As part of my work as a graduate assistant in Curriculum and Teaching, I had the opportunity to read David Cohen's book, Learning Policy.  What struck me the most in Cohen's work was his ability to study the implementation of the California math reforms in the 1990s and synthesize from that data some concrete findings about the way professional development should be structured in order to achieve optimal results.  Cohen notes two main concepts about successful professional development: 1) it is lengthy and 2) it focuses on curriculum areas, not general or "gimmicky" topics like differentiated instruction, collaborative learning, etc.  At the same time that I was reading Cohen's work, I happened to be enrolled in a Curriculum course taught by an adjunct professor who is a middle school vice principal.  Dishearteningly, this professor's expressed views on professional development seemed almost completely antithetical to Cohen's research.  The vice principal/professor talked highly of how his school offers exactly the type of professional development programs that Cohen argues do not provide much in the way of real results.  I would love to say that this astonished me, but sadly, it did not.  Having two family members who are both public school teachers, I have heard a lot about what a waste of time the vast majority of professional development opportunities are precisely because they mimic what the vice principal said and went against what Cohen argues.  What I do find surprising here is that clearly, we have research that outlines best practices, but we don't follow it.  I can't think of another field (except maybe politics) where inefficiency is the norm.  If medical research strongly advocated against using Drug A to treat illness B, you wouldn't find an adjunct professor in a med school, who is a doctor, advising you to use Drug A to treat illness B.  Yet, this seems to be the very thing that we find in education, if not from all of our professors, then definitely from administrators and BOE members.  

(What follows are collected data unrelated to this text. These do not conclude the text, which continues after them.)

Lemma wp_get {B} (f : S -> stm S Er B) Q E s : wp (f s) Q E s -> wp (get_state ≫= f) Q E s.
Proof. done. Qed.

Lemma wp_set {B} g (f : unit -> stm S Er B) Q E s : wp (f tt) Q E (g s) -> wp (modify g ≫= f) Q E s.
Proof. done. Qed.

Lemma wp_lift {A B} (r : res Er A) a (f : A -> stm S Er B) Q E s :
  r = Ok a -> wp (f a) Q E s -> wp (lift r ≫= f) Q E s.
Proof. by intros ->. Qed.
End WP.

(** ** The specification *)
Section Bucket.
Context `{BP : BuildProfile} `{PC : PrioCodec} {PL : PrioCodecLaws PC}.
Context `{PA : PrioAgg} `{PV : !PrioVec} {VL : PrioVecLaws PV}.
Context `{DS : DurableStorage} {DL : DurableStorageLaws DS}.

Record bucket : Type := MkBucket {
  b_ids : gset ReportId;
  b_share : DapAggregateShare;
  b_collected : bool;
}.

Definition empty_bucket : bucket := MkBucket ∅ DapAggregateShare_default false.

Definition merge_ids (req : AggregateStoreMergeReq) (ids : gset ReportId) : gset ReportId :=
  if merge_skip_replay_protection req then ids else ids ∪ list_to_set (merge_contained_reports req).

Definition spec_merge (a : bucket) (req : AggregateStoreMergeReq) :
    option (AggregateStoreMergeResp * bucket) :=
  let repeats := repeat_ids (merge_contained_reports req) (b_ids a) in
  if b_collected a then Some (MergeResp_AlreadyCollected, a)
  else if merge_skip_replay_protection req || bool_decide (repeats = ∅) then
    match DapAggregateShare_merge (b_share a) (merge_agg_share_delta req) with
    | Ok s => Some (MergeResp_Ok, MkBucket (merge_ids req (b_ids a)) s false)
    | _ => None
    end
  else if N.of_nat (size repeats) =? DapAggregateShare_report_count (merge_agg_share_delta req)
  then Some (MergeResp_Ok, a)
  else Some (MergeResp_ReplaysDetected repeats, a).

Definition spec_step (a : bucket) (req : store_request) : option (store_response * bucket) :=
  match req with
  | GetMerged => Some (Resp_ReportIds (b_ids a), a)
  | Get => Some (Resp_AggShare (b_share a), a)
  | Merge req => '(r, a') ← spec_merge a req; Some (Resp_Merge r, a')
  | MarkCollected => Some (Resp_Unit, MkBucket (b_ids a) (b_share a) true)
  | CheckCollected => Some (Resp_Bool (b_collected a), a)
  end.

(** ** What the storage holds *)
Definition num_chunks (bs : list byte) : N := div_ceil (len bs) MAX_CHUNK_SIZE.

(** [n] keys are read for the report IDs. *)
Definition stored_count (m : gmap string JsValue) (n : N) : Prop :=
  n <= u8_max /\
  (m !! CHUNK_COUNT_KEY = Some (js_u8 n) \/
   m !! CHUNK_COUNT_KEY = None /\ n = DEFAULT_REPORT_ID_CHUNK_KEY_COUNT).

Definition stored_ids (m : gmap string JsValue) (n : N) (ids : gset ReportId) : Prop :=
  stored_count m n /\ sized 16 (elements ids) /\
  chunked all_report_keys (ids_bytes ids) m /\ num_chunks (ids_bytes ids) <= n.

Definition data_vec (d : VdafAggregateShare) : { f & list (prio_elem f) } :=
  match d with
  | VAS_Field32 s => existT FieldPrio2 (agg_to_vec s)
  | VAS_Field64 s => existT Field64 (agg_to_vec s)
  | VAS_Field128 s => existT Field128 (agg_to_vec s)
  end.

Definition data_len (d : VdafAggregateShare) : nat := length (projT2 (data_vec d)).

(** The bytes a share is stored as. *)
Definition data_size (d : VdafAggregateShare) : N :=
  N.of_nat (data_len d) * elem_size (projT1 (data_vec d)).

Definition stored_data (m : gmap string JsValue) (d : option VdafAggregateShare) : Prop :=
  match d with
  | None => Forall (fun k => m !! k = None) agg_share_shard_keys
  | Some d => (0 < data_len d)%nat /\
      exists bs, writes agg_share_encode d bs /\ chunked agg_share_shard_keys bs m
  end.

I think our class discussion today might have hit upon one of the reasons for this disconnect: a culture of anti-intellectualism coupled with a widespread belief that anybody can teach and/or solve the problems of teaching.  But honestly, I hope the reason is more sophisticated than that, because those reasons, as true as I think they are, are absolutely nonsensical.

1 comment:

rg said...

Real sustained professional development takes time, commitment, and money. The reality is that to do it well, teachers would need to have additional free time as part of their teaching day in which they were engaged in active learning that could directly translate into changes in the classroom. There would also need to be stronger mentoring and that's just not an efficient use of person-power.

All that said, you make a great point about this. I am often shocked by the drive-by PD that they ask us to do. For a while there, I did it, and then decided not to because I did not want to be party to the game. If a school were to come to me and say we want you to work with us for an entire year on curriculum development, I would jump at the chance, especially if I could work with teachers on a weekly basis.